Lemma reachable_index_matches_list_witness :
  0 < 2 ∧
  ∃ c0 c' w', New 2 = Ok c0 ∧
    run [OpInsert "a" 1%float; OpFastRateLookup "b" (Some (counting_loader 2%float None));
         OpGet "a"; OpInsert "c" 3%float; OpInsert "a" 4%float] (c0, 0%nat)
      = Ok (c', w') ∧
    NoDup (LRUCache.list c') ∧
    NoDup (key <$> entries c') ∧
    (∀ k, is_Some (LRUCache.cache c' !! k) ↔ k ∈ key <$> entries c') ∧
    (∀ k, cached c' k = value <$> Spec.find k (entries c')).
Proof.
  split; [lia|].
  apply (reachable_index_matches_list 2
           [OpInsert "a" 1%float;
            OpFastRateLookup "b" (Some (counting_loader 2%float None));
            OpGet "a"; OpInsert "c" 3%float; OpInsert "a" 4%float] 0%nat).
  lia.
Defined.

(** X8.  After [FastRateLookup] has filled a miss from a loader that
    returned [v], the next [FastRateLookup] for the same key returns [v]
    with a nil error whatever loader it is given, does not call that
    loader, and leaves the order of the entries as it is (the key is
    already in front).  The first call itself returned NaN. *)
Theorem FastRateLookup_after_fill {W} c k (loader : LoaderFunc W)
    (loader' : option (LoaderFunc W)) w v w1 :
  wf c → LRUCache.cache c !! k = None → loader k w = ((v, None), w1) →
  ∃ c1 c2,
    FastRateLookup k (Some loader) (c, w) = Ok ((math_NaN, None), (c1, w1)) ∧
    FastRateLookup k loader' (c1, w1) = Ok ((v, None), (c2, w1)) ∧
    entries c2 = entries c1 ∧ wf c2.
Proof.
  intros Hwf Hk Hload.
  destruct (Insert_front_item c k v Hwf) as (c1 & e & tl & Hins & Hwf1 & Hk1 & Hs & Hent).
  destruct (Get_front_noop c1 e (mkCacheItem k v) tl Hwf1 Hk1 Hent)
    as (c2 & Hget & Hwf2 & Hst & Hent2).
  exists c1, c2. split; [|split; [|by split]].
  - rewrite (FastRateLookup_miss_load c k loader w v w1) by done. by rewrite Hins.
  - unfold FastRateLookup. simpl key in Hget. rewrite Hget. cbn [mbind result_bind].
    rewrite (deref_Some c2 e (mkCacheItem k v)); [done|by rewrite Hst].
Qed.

————

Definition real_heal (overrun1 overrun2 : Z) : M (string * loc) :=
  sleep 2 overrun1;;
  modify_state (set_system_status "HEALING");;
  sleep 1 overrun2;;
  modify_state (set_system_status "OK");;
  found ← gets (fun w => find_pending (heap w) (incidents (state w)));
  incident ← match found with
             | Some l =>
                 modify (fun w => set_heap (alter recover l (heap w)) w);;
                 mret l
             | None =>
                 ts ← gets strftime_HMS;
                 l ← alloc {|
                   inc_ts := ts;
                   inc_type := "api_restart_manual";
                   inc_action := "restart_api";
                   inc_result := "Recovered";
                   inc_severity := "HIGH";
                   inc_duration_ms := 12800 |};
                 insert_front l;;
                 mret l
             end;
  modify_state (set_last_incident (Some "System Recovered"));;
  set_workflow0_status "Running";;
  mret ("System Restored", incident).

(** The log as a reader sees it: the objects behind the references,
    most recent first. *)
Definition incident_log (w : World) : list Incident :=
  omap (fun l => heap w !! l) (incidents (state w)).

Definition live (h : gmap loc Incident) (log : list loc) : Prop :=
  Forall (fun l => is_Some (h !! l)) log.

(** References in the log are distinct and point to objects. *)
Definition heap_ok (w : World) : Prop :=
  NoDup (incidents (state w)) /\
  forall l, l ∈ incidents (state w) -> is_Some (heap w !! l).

————

*What the exercise asks*: Keep both end lines and retype everything in the records above from the line containing "found ← gets" through the line containing "forall l, l", exactly, with nothing else.

*Written reply*:
  found ← gets (fun w => find_pending (heap w) (incidents (state w)));
  incident ← match found with
             | Some l =>
                 modify (fun w => set_heap (alter recover l (heap w)) w);;
                 mret l
             | None =>
                 ts ← gets strftime_HMS;
                 l ← alloc {|
                   inc_ts := ts;
                   inc_type := "api_restart_manual";
                   inc_action := "restart_api";
                   inc_result := "Recovered";
                   inc_severity := "HIGH";
                   inc_duration_ms := 12800 |};
                 insert_front l;;
                 mret l
             end;
  modify_state (set_last_incident (Some "System Recovered"));;
  set_workflow0_status "Running";;
  mret ("System Restored", incident).

(** The log as a reader sees it: the objects behind the references,
    most recent first. *)
Definition incident_log (w : World) : list Incident :=
  omap (fun l => heap w !! l) (incidents (state w)).

Definition live (h : gmap loc Incident) (log : list loc) : Prop :=
  Forall (fun l => is_Some (h !! l)) log.

(** References in the log are distinct and point to objects. *)
Definition heap_ok (w : World) : Prop :=
  NoDup (incidents (state w)) /\
  forall l, l ∈ incidents (state w) -> is_Some (heap w !! l).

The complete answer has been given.